I’m a fan of the idea of OpenID which is why I use the OpenID plugin accept OpenID authentication for comments on this site and others that I run. I am under no illusions that it serves as an anti-spam measure which is why OpenID authenticated comments undergo all the same spam filtering that any other comment receives. One of the reasons that I use the OpenID plugin is that it allows me to use my blog as an OpenID identity server so I can use my own domain to authenticate me on other sites that accept OpenID – including (especially) Blogger. When I leave comments I  like to be able to leave general comments that are authenticated by this site and have political comments authenticated by my political blog, Pursuit of Liberty (so that the comments point back to the most applicable site for the content of the comment). That worked for quite a while, but a few weeks ago I began getting an error when trying to use my OpenID’s on Blogger blogs.

I did a lot of searching but got no answers for the bug (I would leave the bug here so that others can find it, but Google changed the error code in that time to read “Your OpenID could not be verified”).

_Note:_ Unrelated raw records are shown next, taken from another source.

(* ===== verification/RecurFiltersSpec.v ===== *)
(** * What the BYxxx filters and expansions compute

    The filters keep exactly the times whose field is in the rule's list; the
    expansions of the month and clock fields are cross products. *)

From S2P Require Import Prelude CalTimeUtil CalObjTime CalObjTimeSpec Libical RecurRule RecurRuleSpec RecurFilters.

(** ** Generic lemmas on the two shapes *)

Lemma filterM_spec (test : CalObjTime -> res bool) (P : CalObjTime -> Prop)
    `{!forall c, Decision (P c)} occs :
  Forall (fun c => test c = Ok (bool_decide (P c))) occs ->
  filterM test occs = Ok (filter P occs).
Proof.
  induction 1 as [|c occs Hc _ IH]; [done|]. simpl. rewrite Hc, res_bind_Ok, IH, res_bind_Ok.
  rewrite filter_cons. case_bool_decide; case_decide; done.
Qed.

Lemma expandM_spec (f : CalObjTime -> res (list CalObjTime)) (g : CalObjTime -> list CalObjTime) occs :
  Forall (fun c => f c = Ok (g c)) occs -> expandM f occs = Ok (concat (g <$> occs)).
Proof.
  induction 1 as [|c occs Hc _ IH]; [done|]. simpl. by rewrite Hc, res_bind_Ok, IH.
Qed.

Lemma elemsM_spec (f : Z -> res (list CalObjTime)) (g : Z -> list CalObjTime) l :
  Forall (fun x => f x = Ok (g x)) l -> elemsM f l = Ok (concat (g <$> l)).
Proof.
  induction 1 as [|c occs Hc _ IH]; [done|]. simpl. by rewrite Hc, res_bind_Ok, IH.
Qed.

Lemma expand_field_map set l occ :
  (forall x y c, set x (set y c) = set x c) ->
  expand_field set l occ = (fun x => set x occ) <$> l.
Proof.
  intros Hset. revert occ. induction l as [|x l IH]; intros occ; [done|].
  simpl. f_equal. rewrite IH. apply list_fmap_ext. intros. apply Hset.
Qed.

Lemma tbl_table n l t i :
  table_of n l t -> 0 <= i < n -> tbl t i = Ok (bool_decide (i ∈ l)).
Proof.
  intros [_ Ht] Hi. unfold tbl. rewrite Ht by lia. simpl. by case_bool_decide.
Qed.

(** ** Filters *)

(** A modifier that is not given selects everything. *)
Definition selected (l : list Z) (x : Z) : Prop := l = [] \/ x ∈ l.
#[export] Instance selected_dec l x : Decision (selected l x).
Proof. unfold selected. apply _. Defined.

(** Day numbers from the start, from 1, or from the end, from -1. *)
Definition selected_day (l : list Z) (day len : Z) : Prop :=
  l = [] \/ day ∈ l \/ day - (len + 1) ∈ l.
#[export] Instance selected_day_dec l day len : Decision (selected_day l day len).
Proof. unfold selected_day. apply _. Defined.

Lemma filter_all {A} (P : A -> Prop) `{!forall x, Decision (P x)} (l : list A) :
  Forall P l -> filter P l = l.
Proof.
  induction 1 as [|x l Hx _ IH]; [done|]. rewrite filter_cons, decide_True by done. by f_equal.
Qed.

(** The guard of every filter does not change its result. *)
Lemma guarded_filter (l : list Z) (occs : list CalObjTime) test P
    `{!forall c : CalObjTime, Decision (P c)} :
  (l = [] -> forall c, P c) ->
  (l <> [] -> Forall (fun c => test c = Ok (bool_decide (P c))) occs) ->
  (if is_empty l || is_empty occs then Ok occs else filterM test occs) = Ok (filter P occs).
Proof.
  intros Hnil Hcons. destruct l as [|x l]; simpl.
  - rewrite filter_all; [done|]. apply Forall_true. auto.
  - destruct occs; [done|]. apply filterM_spec, Hcons. done.
Qed.

Lemma selected_table n l t i :
  l <> [] -> table_of n l t -> 0 <= i < n -> tbl t i = Ok (bool_decide (selected l i)).
Proof.
  intros Hl Ht Hi. rewrite (tbl_table n l) by done. f_equal.
  apply bool_decide_ext. unfold selected. split; [by right|by intros [?|?]].
Qed.

(** The pair of tables of BYMONTHDAY and BYYEARDAY. *)
Lemma signed_tables n l t neg day len :
  l <> [] -> table_of n (filter (fun d => 0 <= d) l) t ->
  table_of n (Z.opp <$> filter (fun d => d < 0) l) neg ->
  1 <= day <= len -> len < n ->
  (b ← tbl t day; if b : bool then Ok true else tbl neg (len + 1 - day))
  = Ok (bool_decide (selected_day l day len)).
Proof.
  intros Hl Ht Hneg Hd Hlen.
  rewrite (tbl_table n _ t day Ht) by lia. rewrite res_bind_Ok.
  rewrite (tbl_table n _ neg (len + 1 - day) Hneg) by lia.
  assert (day ∈ filter (fun d => 0 <= d) l <-> day ∈ l) as E1.
  { rewrite list_elem_of_filter. split; [tauto|split; [lia|done]]. }
  assert (len + 1 - day ∈ Z.opp <$> filter (fun d => d < 0) l <-> day - (len + 1) ∈ l) as E2.
  { rewrite list_elem_of_fmap. split.
    - intros (x & Ex & Hx). apply list_elem_of_filter in Hx as [_ Hx].
      by replace (day - (len + 1)) with x by lia.
    - intros Hx. exists (day - (len + 1)). split; [lia|]. apply list_elem_of_filter. split; [lia|done]. }
  unfold selected_day.
  repeat case_bool_decide; try done; exfalso; tauto.
Qed.

Section filter_lemmas.
Context {G : GDate} `{!GDateLaws G}.

(** What the seven filters of a rule decide about a time. *)
Definition weekday_of (c : CalObjTime) : Z := Gregorian.wday (serial c).
Definition yearday_of (c : CalObjTime) : Z := serial c - Gregorian.year_base (co_year c).

Lemma yearday_range c : date_ok c -> 1 <= yearday_of c <= Gregorian.ydays (co_year c).
Proof.
  intros [_ Hv]. pose proof (Gregorian.before_month_bounds _ _ _ Hv).
  unfold yearday_of, serial, Gregorian.serial. lia.
Qed.
End filter_lemmas.

Lemma filters_sound (G : GDate) (GL : GDateLaws G) (r : ECalRecurrence) (rd : RecurData)
    (occs : list CalObjTime) (Hrd : tables_match r rd) (Hocc : Forall time_ok occs) :
  cal_obj_bymonth_filter rd occs =
    Ok (filter (fun c => selected (bymonth r) (co_month c)) occs) /\
  cal_obj_byyearday_filter rd occs =
    Ok (filter (fun c => selected_day (byyearday r) (yearday_of c) (Gregorian.ydays (co_year c))) occs) /\
  cal_obj_bymonthday_filter rd occs =
    Ok (filter (fun c => selected_day (bymonthday r) (co_day c)
                           (Gregorian.mdays (co_year c) (co_month c))) occs) /\
  (byday_paired (byday r) ->
   cal_obj_byday_filter rd occs =
     Ok (filter (fun c => selected (byday_weekdays (byday r)) (weekday_of c)) occs)) /\
  cal_obj_byhour_filter rd occs =
    Ok (filter (fun c => selected (byhour r) (co_hour c)) occs) /\
  cal_obj_byminute_filter rd occs =
    Ok (filter (fun c => selected (byminute r) (co_minute c)) occs) /\
  cal_obj_bysecond_filter rd occs =
    Ok (filter (fun c => selected (bysecond r) (co_second c)) occs).
Proof.
  destruct Hrd as [<- Tm Ty Tny Td Tnd Tw Th Tmi Ts].
  assert (forall P : CalObjTime -> Prop, (forall c, time_ok c -> P c) -> Forall P occs) as Hall.
  { intros P HP. eapply Forall_impl; [exact Hocc|exact HP]. }
  unfold cal_obj_bymonth_filter, cal_obj_byyearday_filter, cal_obj_bymonthday_filter,
    cal_obj_byday_filter, cal_obj_byhour_filter, cal_obj_byminute_filter, cal_obj_bysecond_filter.
  repeat apply conj; try intros Hp; (apply guarded_filter;
    [by intros E c; rewrite E; left|intros Hne; apply Hall; intros c [[Hy Hv] Hc]]).
  - apply (selected_table 12); (done || apply Hv).
  - unfold byyearday_test. rewrite day_of_year_spec by done. fold (yearday_of c).
    rewrite g_date_leap_law by lia. fold (Gregorian.ydays (co_year c)).
    pose proof (yearday_range c (conj Hy Hv)). pose proof (Gregorian.ydays_range (co_year c)).
    apply (signed_tables 367); (done || lia).
  - unfold bymonthday_test. rewrite time_days_in_month_spec by (apply Hv || lia).
    pose proof (Gregorian.mdays_range (co_year c) (co_month c)). destruct Hv.
    apply (signed_tables 32); (done || lia).
  - rewrite weekday_spec by done. fold (weekday_of c).
    apply (selected_table 7); [|done|apply Gregorian.wday_range].
    destruct (byday (recur rd)) as [|? [|? ?]]; done.
  - apply (selected_table 24); (done || apply Hc).
  - apply (selected_table 60); (done || apply Hc).
  - apply (selected_table 62); [done..|]. destruct Hc as (_ & _ & ?). lia.
Qed.

(** C36: every BYxxx filter keeps, in order, exactly the times whose month,
    day of the year, day of the month, weekday, hour, minute or second the
    rule's list selects; negative days count from the end of the year or month;
    a list that is not given selects everything. *)
Theorem filters_select (G : GDate) (GL : GDateLaws G) (r : ECalRecurrence) (rd : RecurData)
    (occs : list CalObjTime) (Hrd : tables_match r rd) (Hocc : Forall time_ok occs) :
  cal_obj_bymonth_filter rd occs =
    Ok (filter (fun c => selected (bymonth r) (co_month c)) occs) /\
  cal_obj_byyearday_filter rd occs =
    Ok (filter (fun c => selected_day (byyearday r) (yearday_of c) (Gregorian.ydays (co_year c))) occs) /\
  cal_obj_bymonthday_filter rd occs =
    Ok (filter (fun c => selected_day (bymonthday r) (co_day c)
                           (Gregorian.mdays (co_year c) (co_month c))) occs) /\
  (byday_paired (byday r) ->
   cal_obj_byday_filter rd occs =
     Ok (filter (fun c => selected (byday_weekdays (byday r)) (weekday_of c)) occs)) /\
  cal_obj_byhour_filter rd occs =
    Ok (filter (fun c => selected (byhour r) (co_hour c)) occs) /\
  cal_obj_byminute_filter rd occs =
    Ok (filter (fun c => selected (byminute r) (co_minute c)) occs) /\
  cal_obj_bysecond_filter rd occs =
    Ok (filter (fun c => selected (bysecond r) (co_second c)) occs).
Proof. by apply filters_sound. Qed.

(** A rule for the examples: the last day of every January and December and
    the Fridays, at 9 o'clock. *)
Definition sample_rule : ECalRecurrence :=
  mkECalRecurrence ICAL_DAILY_RECURRENCE 1 0 0 [0; 11] [] [] [-1] [] [9] [] [] [].

Lemma sample_rule_tables :
  exists rd, @cal_obj_initialize_recur_data GDate_gregorian sample_rule
    (mkCalObjTime 2006 0 31 9 0 0 false) = Ok rd /\ tables_match sample_rule rd.
Proof.
  apply initialize_recur_data_safe. split; simpl; repeat constructor; lia.
Qed.

Lemma filters_select_witness :
  exists rd, tables_match sample_rule rd /\
    cal_obj_bymonthday_filter rd [mkCalObjTime 2006 0 30 9 0 0 false; mkCalObjTime 2006 0 31 9 0 0 false]
    = Ok [mkCalObjTime 2006 0 31 9 0 0 false].
Proof.
  destruct sample_rule_tables as (rd & _ & Hrd). exists rd. split; [exact Hrd|].
  destruct (filters_select GDate_gregorian _ sample_rule rd
    [mkCalObjTime 2006 0 30 9 0 0 false; mkCalObjTime 2006 0 31 9 0 0 false] Hrd)
    as (_ & _ & E & _).
  - concrete.
  - rewrite E. reflexivity.
Defined.

(** ** Clock expansions *)

Lemma guarded_expand (l : list Z) (occs : list CalObjTime) f (g : CalObjTime -> list CalObjTime) :
  l <> [] -> Forall (fun c => f c = Ok (g c)) occs ->
  (if is_empty l || is_empty occs then Ok occs else expandM f occs) = Ok (concat (g <$> occs)).
Proof.
  intros Hl Hf. destruct l; [done|]. destruct occs; [done|]. by apply expandM_spec.
Qed.

Lemma field_expand (l : list Z) occs set :
  (forall x y c, set x (set y c) = set x c) -> l <> [] ->
  (if is_empty l || is_empty occs then Ok occs
   else expandM (fun occ => Ok (expand_field set l occ)) occs)
  = Ok (concat ((fun occ => (fun x => set x occ) <$> l) <$> occs)).
Proof.
  intros Hset Hl. apply guarded_expand; [done|]. apply Forall_true. intros c.
  by rewrite expand_field_map.
Qed.

Lemma clock_expansions (rd : RecurData) (occs : list CalObjTime) :
  let product (set : Z -> CalObjTime -> CalObjTime) (l : list Z) :=
    if decide (l = []) then occs
    else concat ((fun occ => (fun x => set x occ) <$> l) <$> occs) in
  cal_obj_bymonth_expand rd occs = Ok (product set_month (bymonth (recur rd))) /\
  cal_obj_byhour_expand rd occs = Ok (product set_hour (byhour (recur rd))) /\
  cal_obj_byminute_expand rd occs = Ok (product set_minute (byminute (recur rd))) /\
  cal_obj_bysecond_expand rd occs = Ok (product set_second (bysecond (recur rd))).
Proof.
  intros product. unfold cal_obj_bymonth_expand, cal_obj_byhour_expand,
    cal_obj_byminute_expand, cal_obj_bysecond_expand, product.
  repeat apply conj; (case_decide as E; [by rewrite E|by apply field_expand]).
Qed.

(** BYMONTH, BYHOUR, BYMINUTE and BYSECOND expansions are cross products:
    every time is replaced by its copies with each listed value, in the order
    of the list; without a list the times are returned unchanged. *)
Theorem clock_expansions_product (rd : RecurData) (occs : list CalObjTime) :
  let product (set : Z -> CalObjTime -> CalObjTime) (l : list Z) :=
    if decide (l = []) then occs
    else concat ((fun occ => (fun x => set x occ) <$> l) <$> occs) in
  cal_obj_bymonth_expand rd occs = Ok (product set_month (bymonth (recur rd))) /\
  cal_obj_byhour_expand rd occs = Ok (product set_hour (byhour (recur rd))) /\
  cal_obj_byminute_expand rd occs = Ok (product set_minute (byminute (recur rd))) /\
  cal_obj_bysecond_expand rd occs = Ok (product set_second (bysecond (recur rd))).
Proof. by apply clock_expansions. Qed.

Eventually I figured out that it was only happening when trying to leave comments authenticated through Pursuit of Liberty, but since the setup there is identical to the setup here that was not very helpful. Finally today I figured out the solution – I was authenticating through www.davidjmiller.org and pursuit-of-liberty.com – both are set up as www.{domain-name} and Google apparently decided to get strict on their authentication. When I leave comments from www.pursuit-of-liberty.com it worked fine. If anyone else finds this problem with Blogger and the OpenID plugin just remember to authenticate with or without the “www.” depending on how your site is set up (in other words make it match exactly).

4 Comments

  1. so how does this site work? everytime one of the individuals on the right side bar writes a post on their own site, it gets pasted here as well?

    • There is a plugin that can do what you are talking about – called wp-o-matic – but no, that is not how this site works.

  2. Nice, I never think about this before I have some pages then I can put this in my pages too, I really apreciate if you tell me how i can do it, in my case I´m going to do it for my pages in español i want to see who this work !!!

    • If you are putting it in your WordPress blog all you have to do is add the OpenID plugin – it takes care of everything. The only problem might be that the plugin has not been translated so anything it outputs will probably be in English.